Though O’Neill has yet to weigh in publicly on hot-button issues from needle exchange to sexually frank prevention, those who know him well said he has always been guided by a grounded understanding of AIDS. Dee recalled that when O’Neill was charged with conducting an audit of UNAIDS, he hired the person who had designed Dee’s agency’s HIV prevention plan -- an outspoken advocate of explicit approaches -- to do the job.
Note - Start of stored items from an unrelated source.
Section Ops.
Context `{HM : Machine} `{HR : Helpers.RandomGenerator}.
Variable inet_ntop : IpAddress.family -> bytes -> option bytes.

(** The keys of the map, by operator<. *)
Definition same_key (a b : IpAddress.SocketAddress) : bool := negb (IpAddress.sa_ltb a b) && negb (IpAddress.sa_ltb b a).
Definition GetConnection (remote_addr : IpAddress.SocketAddress) (p : Port) : option Connection :=
  option_map snd (find (fun e => same_key e.1 remote_addr) (connections_ p)).
Definition put_connection (addr : IpAddress.SocketAddress) (c : Connection) (p : Port) : Port :=
  put_connections (map (fun e => if same_key e.1 addr then (e.1, c) else e)
                     (connections_ p)) p.
Definition put_conn (addr : IpAddress.SocketAddress) (r : Connection * list conn_event) (p : Port) : Port * list event :=
  (put_connection addr r.1 p, map (Conn addr) r.2).

Definition addr_of (c : Connection) : IpAddress.SocketAddress := SessionDescription.address_ (remote_candidate_ c).

Definition IPToString (ip : IpAddress.IPAddress) : bytes :=
  match IpAddress.family_ ip with
  | IpAddress.AF_UNSPEC => []
  | IpAddress.AF_INET => default [] (inet_ntop IpAddress.AF_INET (IpAddress.ipv4_address ip))
  | IpAddress.AF_INET6 => default [] (inet_ntop IpAddress.AF_INET6 (IpAddress.ipv6_address ip))
  end.
Definition ComputeFoundation (type protocol : bytes) (base_address : IpAddress.SocketAddress) : bytes :=
  StringConv.ToString_int (Crc32.ComputeCrc32 (type ++ IPToString (IpAddress.ip_ base_address) ++ protocol)).

(** ** Creation, candidates and connections *)

Definition random_string (len : nat) (g : Helpers.rng) : bytes * Helpers.rng :=
  let '(s, g) := Helpers.CreateRandomString len g in (default [] s, g).
(** The check is accepted: the answer. *)
Lemma check_answered now m remote addr p c ev g :
  GetStunMessage (StunWire.enc_msg m) addr p = Some (Message m remote, p, []) ->
  GetConnection addr p = Some c -> remote = SessionDescription.username_ (remote_candidate_ c) ->
  IsStandardIce p = true -> Stun.type_ m = STUN_BINDING_REQUEST -> is_Some (Stun.GetByteString Stun.STUN_ATTR_USERNAME m) ->
  MaybeIceRoleConflict addr m remote p = Some (true, ev) ->
  StunWire.addr_ok addr -> bytes_ok (Stun.transaction_id_ m) -> length (Stun.transaction_id_ m) = 12%nat -> bytes_ok (password_ p) ->
  (forall a, Stun.GetUInt32 Stun.STUN_ATTR_RETRANSMIT_COUNT m = Some a -> is_u 32 (value a)) ->
  exists p' c' evs, conn_OnReadPacket inet_ntop now (StunWire.enc_msg m) addr p g = Some (p', g, ev ++ SendTo (StunWire.enc_msg (response m addr p)) addr :: evs) /\
    GetConnection addr p' = Some c' /\ read_state_ c' = STATE_READABLE /\ last_ping_received_ c' = now /\ remote_candidate_ c' = remote_candidate_ c /\
    sealed (password_ p) (response m addr p) /\ Forall (of_conn addr) evs /\
    (In (Conn addr SignalUseCandidate) evs <->
      ice_role_ p = ICEROLE_CONTROLLED /\ is_Some (Stun.GetByteString Stun.STUN_ATTR_USE_CANDIDATE m)).
Proof.
  intros HG Hc Hr Hs Hty [ua Hua] Hro Haddr Hb Hl Hk Hrc.
  destruct (response_spec m ua addr p Haddr Hb Hl Hk Hs Hrc) as [Eresp Hse].
  destruct (sealed_wire _ _ Hse) as [Hw _].
  unfold conn_OnReadPacket. rewrite Hc, HG, Hty, Z.eqb_refl, bool_decide_eq_true_2, Hs, Hro by done. cbn [negb app].
  unfold received_request, SendBindingResponse. rewrite Hty, Z.eqb_refl, Hua, Hc, Eresp, Hw.
  set (c1 := put_read_state STATE_READABLE (put_last_ping_received now c)).
  assert (Hn1 : ~ In (Conn addr SignalUseCandidate) (map (Conn addr) (ReceivedPing now c).2)).
  { intros (e & [= ->] & Hin)%in_map_iff. apply (proj1 (state_events (put_last_ping_received now c) _) STATE_READABLE) in Hin. by destruct Hin. }
  change (put_conn addr (ReceivedPing now c) p) with (put_connection addr c1 p, map (Conn addr) (ReceivedPing now c).2).
  cbn [fst snd]. rewrite (GetConnection_put addr c c1 p Hc).
  set (w := if negb (pruned_ c1) && _ then put_conn addr _ _ else (_, [])).
  assert (Hw2 : exists c', GetConnection addr w.1 = Some c' /\ read_state_ c' = STATE_READABLE /\ last_ping_received_ c' = now /\
    remote_candidate_ c' = remote_candidate_ c /\ IsStandardIce w.1 = true /\ ice_role_ w.1 = ice_role_ p /\ Forall (of_conn addr) w.2 /\ ~ In (Conn addr SignalUseCandidate) w.2).
  { unfold w. destruct (negb (pruned_ c1) && _).
    - exists (put_write_state STATE_WRITE_INIT c1). unfold put_conn. cbn [fst snd]. change ((set_write_state STATE_WRITE_INIT c1).1) with (put_write_state STATE_WRITE_INIT c1).
      rewrite (GetConnection_put addr c1) by (by apply (GetConnection_put addr c)). split_and!; try done; [apply of_conn_map|].
      intros (e & [= ->] & Hin)%in_map_iff. apply (proj2 (state_events c1 _) STATE_WRITE_INIT) in Hin. by destruct Hin.
    - exists c1. cbn [fst snd]. rewrite (GetConnection_put addr c) by done. split_and!; try done. by intros []. }
  destruct w as [p2 e2]. cbn [fst snd] in Hw2. destruct Hw2 as (c' & H1 & H2 & H3 & H4 & H5 & H6 & Hev & Hn2).
  rewrite H5, H6. exists p2, c'. eexists. split; [reflexivity|]. split_and!; [done..| |].
  { apply Forall_app_2; [apply of_conn_map|]. apply Forall_app_2; [done|]. destruct (_ && _); [|apply List.Forall_nil]. apply (of_conn_map addr [_]). }
  cbn [andb]. rewrite !in_app_iff. split.
  - intros [Hin|[Hin|Hin]]; [done|done|]. destruct (bool_decide _ && _) eqn:E; [|done]. apply andb_prop in E as [E1%bool_decide_eq_true_1 E2%bool_decide_eq_true_1]. done.
  - intros [E1 E2]. right. right. rewrite E1, (bool_decide_eq_true_2 (is_Some _)) by done. by left.
Qed.

Lemma response_address request addr q :
  exists a, Stun.GetAddress Stun.STUN_ATTR_XOR_MAPPED_ADDRESS (response request addr q) = Some a /\ Stun.GetSocketAddress a = addr.
Proof.
  unfold response. set (m0 := msg _ _ _). destruct (secured_fields (password_ q) m0) as (_ & _ & mi & fp & Ha & _).
  unfold Stun.GetAddress. change (Stun.STUN_ATTR_XOR_MAPPED_ADDRESS =? Stun.STUN_ATTR_MAPPED_ADDRESS) with false. cbn iota.
  unfold Stun.GetAttribute. rewrite Ha. unfold m0. cbn [Stun.attrs_ msg]. unfold response_attrs.
  exists (Stun.SetOwner (Stun.new_xor_address Stun.STUN_ATTR_XOR_MAPPED_ADDRESS addr)). by destruct (Stun.GetUInt32 _ _).
Qed.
Just as the dust settled from the AIDS reshuffle, more worrisome noises emerged from the GOP: Twelve Republican members of Congress sent a letter to Thompson to protest his “rude reception” at Barcelona and the “religion-bashing” tenor of the conference -- and to launch an investigation into whether any AIDS organizations used federal funds to attend. One of these pols, Rep. David Souder of Indiana, was behind the unprecedented audit of HIV programs now underway at the CDC, which has created “a culture of tension and micromanagement,” according to a Fox News report. “If the goal of the audit is to put the community on notice that we need to be fiscally responsible, OK,” said Daniel Montoya, director of government affairs for AIDS Project Los Angeles. “But if the audit focuses on programs from an ideological rather than an epidemiological perspective, the community would be anxious.”

Another source of anxiety? The revelation in the July 19 Science that Thompson’s staff forced officials at Barcelona to remove a strongly pro-condom Thai senator scheduled to share the stage.